### Description of the task
Make an exact copy of the lines starting at the top of the listing below and ending at the line that contains "negb (0xBF <?", inclusive.

*** Begin section ***

(** The tests of [isLegalUTF8], in the order of the cases. *)
Definition legal_first (b0 : N) : bool := negb ((0x80 <=? b0) && (b0 <? 0xC2)) && negb (0xF4 <? b0).
Definition legal_second (b0 b1 : N) : bool :=
  negb (0xBF <? b1) && negb (if b0 =? 0xE0 then b1 <? 0xA0 else if b0 =? 0xED then 0x9F <? b1 else if b0 =? 0xF0 then b1 <? 0x90 else if b0 =? 0xF4 then 0x8F <? b1 else b1 <? 0x80).
Definition legal_trail (b : N) : bool := negb ((b <? 0x80) || (0xBF <? b)).

Lemma isLegalUTF8_1 b0 l : isLegalUTF8 (b0 :: l) 1 = Some (legal_first b0).
Proof. done. Qed.

Lemma isLegalUTF8_2 b0 b1 l : isLegalUTF8 (b0 :: b1 :: l) 2 = Some (legal_second b0 b1 && legal_first b0).
Proof.
  unfold isLegalUTF8, legal_second. change ((b0 :: b1 :: l) !!N 0) with (Some b0). change ((b0 :: b1 :: l) !!N 1) with (Some b1).
  cbn [mbind option_bind N.eqb Pos.eqb]. by repeat case_match.
Qed.

Lemma isLegalUTF8_3 b0 b1 b2 l : isLegalUTF8 (b0 :: b1 :: b2 :: l) 3 = Some (legal_trail b2 && (legal_second b0 b1 && legal_first b0)).
Proof.
  transitivity (if (b2 <? 0x80) || (0xBF <? b2) then Some false else isLegalUTF8 (b0 :: b1 :: b2 :: l) 2); [done|].
  rewrite isLegalUTF8_2. unfold legal_trail. by destruct (_ || _).
Qed.
Lemma lower_scheme_ascii scheme : Forall lower_scheme_char scheme -> Forall (fun c => c < 128) scheme /\ toASCIILower <$> scheme = scheme.
Proof.
  induction 1 as [|c scheme [Hs Hl] _ [IH1 IH2]]; [done|]. assert (c < 256) as Hb by (unfold isSchemeChar in Hs; breflect; lia).
  assert (forallb (fun c => negb (isSchemeChar c) || (c <? 128)) (for_range 0 256) = true) as Hall by (by vm_compute).
  pose proof (all_bytes _ c Hall Hb) as Hp. cbn beta in Hp. rewrite Hs in Hp. cbn [negb orb] in Hp. breflect. cbn. rewrite IH2.
  rewrite <- toASCIILower_char_spec, Hl by done. by split; [constructor|].
Qed.

Lemma host_text_ascii l : canonical l -> Forall (fun c => c < 128) (l_host l) /\ toASCIILower <$> l_host l = l_host l.
Proof.
  intros Hl. destruct (c_host l Hl) as [Ht Hlow].
  assert (Forall (fun c => c < 128) (l_host l)) as Ha.
  { assert (forallb (fun c => negb (isHostnameChar c || isIPv6Char c) || (c <? 128)) (for_range 0 256) = true) as Hall by (by vm_compute).
    assert (forall c, isHostnameChar c = true \/ isIPv6Char c = true -> c < 128) as Hc.
    { intros c Hc. assert (c < 256) as Hb by (destruct Hc as [Hc|Hc]; by apply (in_class_bound _ _ Hc)).
      pose proof (all_bytes _ c Hall Hb) as Hp. cbn beta in Hp. apply orb_true_iff in Hp as [Hp|Hp]; [|by apply N.ltb_lt].
      apply negb_true_iff, orb_false_iff in Hp as [Hp1 Hp2]. destruct Hc; congruence. }
    destruct Ht as [[_ Ht]|(address & -> & Ht)]; [eapply Forall_impl; [exact Ht|auto]|].
    constructor; [done|]. apply Forall_app. split; [eapply Forall_impl; [exact Ht|auto]|by apply Forall_singleton]. }
  split; [done|]. rewrite <- Hlow at 2. apply Forall_fmap_ext. eapply Forall_impl; [exact Ha|]. intros c Hc. cbn beta in *. by rewrite toASCIILower_char_spec by lia.
Qed.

*** End section ***

### Response to this exercise
(** The tests of [isLegalUTF8], in the order of the cases. *)
Definition legal_first (b0 : N) : bool := negb ((0x80 <=? b0) && (b0 <? 0xC2)) && negb (0xF4 <? b0).
Definition legal_second (b0 b1 : N) : bool :=
  negb (0xBF <? b1) && negb (if b0 =? 0xE0 then b1 <? 0xA0 else if b0 =? 0xED then 0x9F <? b1 else if b0 =? 0xF0 then b1 <? 0x90 else if b0 =? 0xF4 then 0x8F <? b1 else b1 <? 0x80).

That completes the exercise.